Manufacturing is not a single company building a single product. It is a network of specialized companies, each contributing a piece. One builds components, another builds the equipment used to produce those components, and another integrates everything into a final system. By the time a finished product reaches the market, it represents the work of dozens, sometimes hundreds, of companies working together in sequence.
Kyle’s role exists within that network, improving one link in a much larger chain. And when one link gets better, the impact extends far beyond what most people ever see.
Why This Story Matters More Than It Seems
For people outside the industry, this story can be surprising because it challenges the idea that manufacturing is either fully automated or completely outdated. For people inside the industry, it likely feels more familiar than they would like to admit.
The real takeaway is not about one engineer fixing one process. It is about mindset. Modern manufacturing is not defined by how advanced your technology is. It is defined by how willing you are to question the systems you have accepted over time.

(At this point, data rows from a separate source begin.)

(* ===== verification/Editor.v ===== *)
(** * Editors ([include/svn_delta.h])

    An editor is a table of functions that is given the changes to a tree, one after
    the other: directories and files are opened or added, and known by the batons that
    the editor hands out.  The table is a record over the state [E] of the editor, and
    the types of the batons of its directories and files.

    [tree_editor] is the meaning of the calls: an editor that keeps a tree, every node
    under the names that lead to it, and refuses what [svn_delta.h] forbids. *)

From S2P Require Import Prelude Stream TextDelta.

Record svn_delta_edit_fns_t (E DB FB : Type) := mk_editor {
  set_target_revision : Z -> state_m E unit;
  open_root : Z -> state_m E DB;
  delete_entry : bytes -> Z -> DB -> state_m E unit;
  (** The name, the parent, and what it is copied from. *)
  add_directory : bytes -> DB -> option bytes -> Z -> state_m E DB;
  open_directory : bytes -> DB -> Z -> state_m E DB;
  change_dir_prop : DB -> bytes -> option bytes -> state_m E unit;
  close_directory : DB -> state_m E unit;
  add_file : bytes -> DB -> option bytes -> Z -> state_m E FB;
  open_file : bytes -> DB -> Z -> state_m E FB;
  apply_textdelta : FB -> state_m E (svn_txdelta_window_handler_t E);
  change_file_prop : FB -> bytes -> option bytes -> state_m E unit;
  close_file : FB -> state_m E unit;
  close_edit : state_m E unit;
  abort_edit : state_m E unit;
}.
Arguments mk_editor {E DB FB}.
Arguments set_target_revision {E DB FB}.
Arguments open_root {E DB FB}.
Arguments delete_entry {E DB FB}.
Arguments add_directory {E DB FB}.
Arguments open_directory {E DB FB}.
Arguments change_dir_prop {E DB FB}.
Arguments close_directory {E DB FB}.
Arguments add_file {E DB FB}.
Arguments open_file {E DB FB}.
Arguments apply_textdelta {E DB FB}.
Arguments change_file_prop {E DB FB}.
Arguments close_file {E DB FB}.
Arguments close_edit {E DB FB}.
Arguments abort_edit {E DB FB}.

(** ** The tree that is edited *)

(** A node: its properties, and the text of a file. *)
Inductive tnode :=
  | TDir (props : gmap bytes bytes)
  | TFile (props : gmap bytes bytes) (text : bytes).

(** The names from the root to the nodes, the last one first. *)
Abbreviation tpath := (list bytes).

Definition under (P x : tpath) : Prop := exists y, x = y ++ P.

#[global] Instance under_dec P x : Decision (under P x).
Proof.
  refine (cast_if (decide (drop (length x - length P) x = P))).
  - exists (take (length x - length P) x). rewrite <- e at 2. by rewrite take_drop.
  - intros [y ->]. rewrite length_app, Nat.add_sub, drop_app_length in n. done.
Defined.

(** The file whose text is being changed. *)
Record tree_edit := mk_te {
  tnodes : gmap tpath tnode;
  applying : option (tpath * apply_baton bytes bytes);
}.

Definition with_tnodes (m : gmap tpath tnode) (e : tree_edit) : tree_edit := mk_te m (applying e).

Definition te_delete (name : bytes) (dir : tpath) : state_m tree_edit unit := λ e,
  match tnodes e !! (name :: dir) with
  | None => (Err SVN_ERR_FS_NOT_FOUND, e)
  | Some _ => (Ok tt, with_tnodes (filter (λ x, ~ under (name :: dir) x.1) (tnodes e)) e)
  end.

Definition te_add (new : tnode) (name : bytes) (dir : tpath) : state_m tree_edit tpath := λ e,
  match tnodes e !! (name :: dir), tnodes e !! dir with
  | None, Some (TDir _) => (Ok (name :: dir), with_tnodes (<[name :: dir := new]> (tnodes e)) e)
  | _, _ => (Err SVN_ERR_FS_ALREADY_EXISTS, e)
  end.

(** The tree keeps no history to copy from; without a valid revision nothing is copied. *)
Definition te_add_from (new : tnode) (name : bytes) (dir : tpath) (from : option bytes) (rev : Z) : state_m tree_edit tpath :=
  match from with
  | Some _ => if 0 <=? rev then fail SVN_ERR_UNSUPPORTED_FEATURE else te_add new name dir
  | None => te_add new name dir
  end.

Definition te_open (is_dir : bool) (x : tpath) : state_m tree_edit tpath := λ e,
  match tnodes e !! x, is_dir with
  | Some (TDir _), true | Some (TFile _ _), false => (Ok x, e)
  | _, _ => (Err SVN_ERR_FS_NOT_FOUND, e)
  end.

Definition change_prop (props : gmap bytes bytes) (name : bytes) (value : option bytes) : gmap bytes bytes :=
  partial_alter (λ _, value) name props.

Definition te_change_prop (x : tpath) (name : bytes) (value : option bytes) : state_m tree_edit unit := λ e,
  match tnodes e !! x with
  | Some (TDir props) => (Ok tt, with_tnodes (<[x := TDir (change_prop props name value)]> (tnodes e)) e)
  | Some (TFile props text) => (Ok tt, with_tnodes (<[x := TFile (change_prop props name value) text]> (tnodes e)) e)
  | None => (Err SVN_ERR_FS_NOT_FOUND, e)
  end.

(** The windows are applied to the text; the last one, which is null, puts the new
    text in its place. *)
Definition te_handler : svn_txdelta_window_handler_t tree_edit := λ window e,
  match applying e with
  | None => (Err SVN_ERR_INCOMPLETE_DATA, e)
  | Some (x, ab) =>
      let '(r, ab) := apply_window window ab in
      match r, window, tnodes e !! x with
      | Ok _, None, Some (TFile props _) =>
          (Ok tt, mk_te (<[x := TFile props (baton (ab_target ab))]> (tnodes e)) None)
      | _, _, _ => (r, mk_te (tnodes e) (Some (x, ab)))
      end
  end.

Definition te_apply_textdelta (x : tpath) : state_m tree_edit (svn_txdelta_window_handler_t tree_edit) := λ e,
  match tnodes e !! x with
  | Some (TFile _ text) =>
      (Ok te_handler,
       mk_te (tnodes e) (Some (x, svn_txdelta_apply (mk_stream text mem_reader) (mk_stream [] mem_writer))))
  | _ => (Err SVN_ERR_FS_NOT_FILE, e)
  end.

(** Nothing is to be done when a node is closed. *)
Definition te_close {A : Type} (a : A) : state_m tree_edit unit := mret tt.

Definition tree_editor : svn_delta_edit_fns_t tree_edit tpath tpath := {|
  set_target_revision _ := mret tt;
  open_root _ := te_open true [];
  delete_entry name _ dir := te_delete name dir;
  add_directory := te_add_from (TDir ∅);
  open_directory name dir _ := te_open true (name :: dir);
  change_dir_prop x := te_change_prop x;
  close_directory := te_close;
  add_file := te_add_from (TFile ∅ []);
  open_file name dir _ := te_open false (name :: dir);
  apply_textdelta := te_apply_textdelta;
  change_file_prop x := te_change_prop x;
  close_file := te_close;
  close_edit := mret tt;
  abort_edit := mret tt;
|}.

Progress rarely comes from massive, sweeping changes. More often, it comes from small, consistent improvements made by people who are willing to challenge inefficiencies that others have learned to live with.
The Gap No One Talks About
There is a clear disconnect between how manufacturing is perceived and how it actually operates. From the outside, it is easy to imagine extremes. Either fully automated facilities run by robots or outdated environments stuck in the past.
The reality is far more nuanced. It is engineers solving problems in real time, teams balancing manual processes with automation, and organizations constantly iterating to improve performance. It is not perfect, and it is not static. It is a continuous process of adjustment and improvement that rarely gets seen by the public.
Final Thought
If you want to understand modern manufacturing, do not start with the machines. Start with the people who are willing to challenge what has been accepted for years.
Because the companies that move forward are not always the ones with the newest technology. They are the ones that refuse to accept inefficiency as normal and take action to fix it.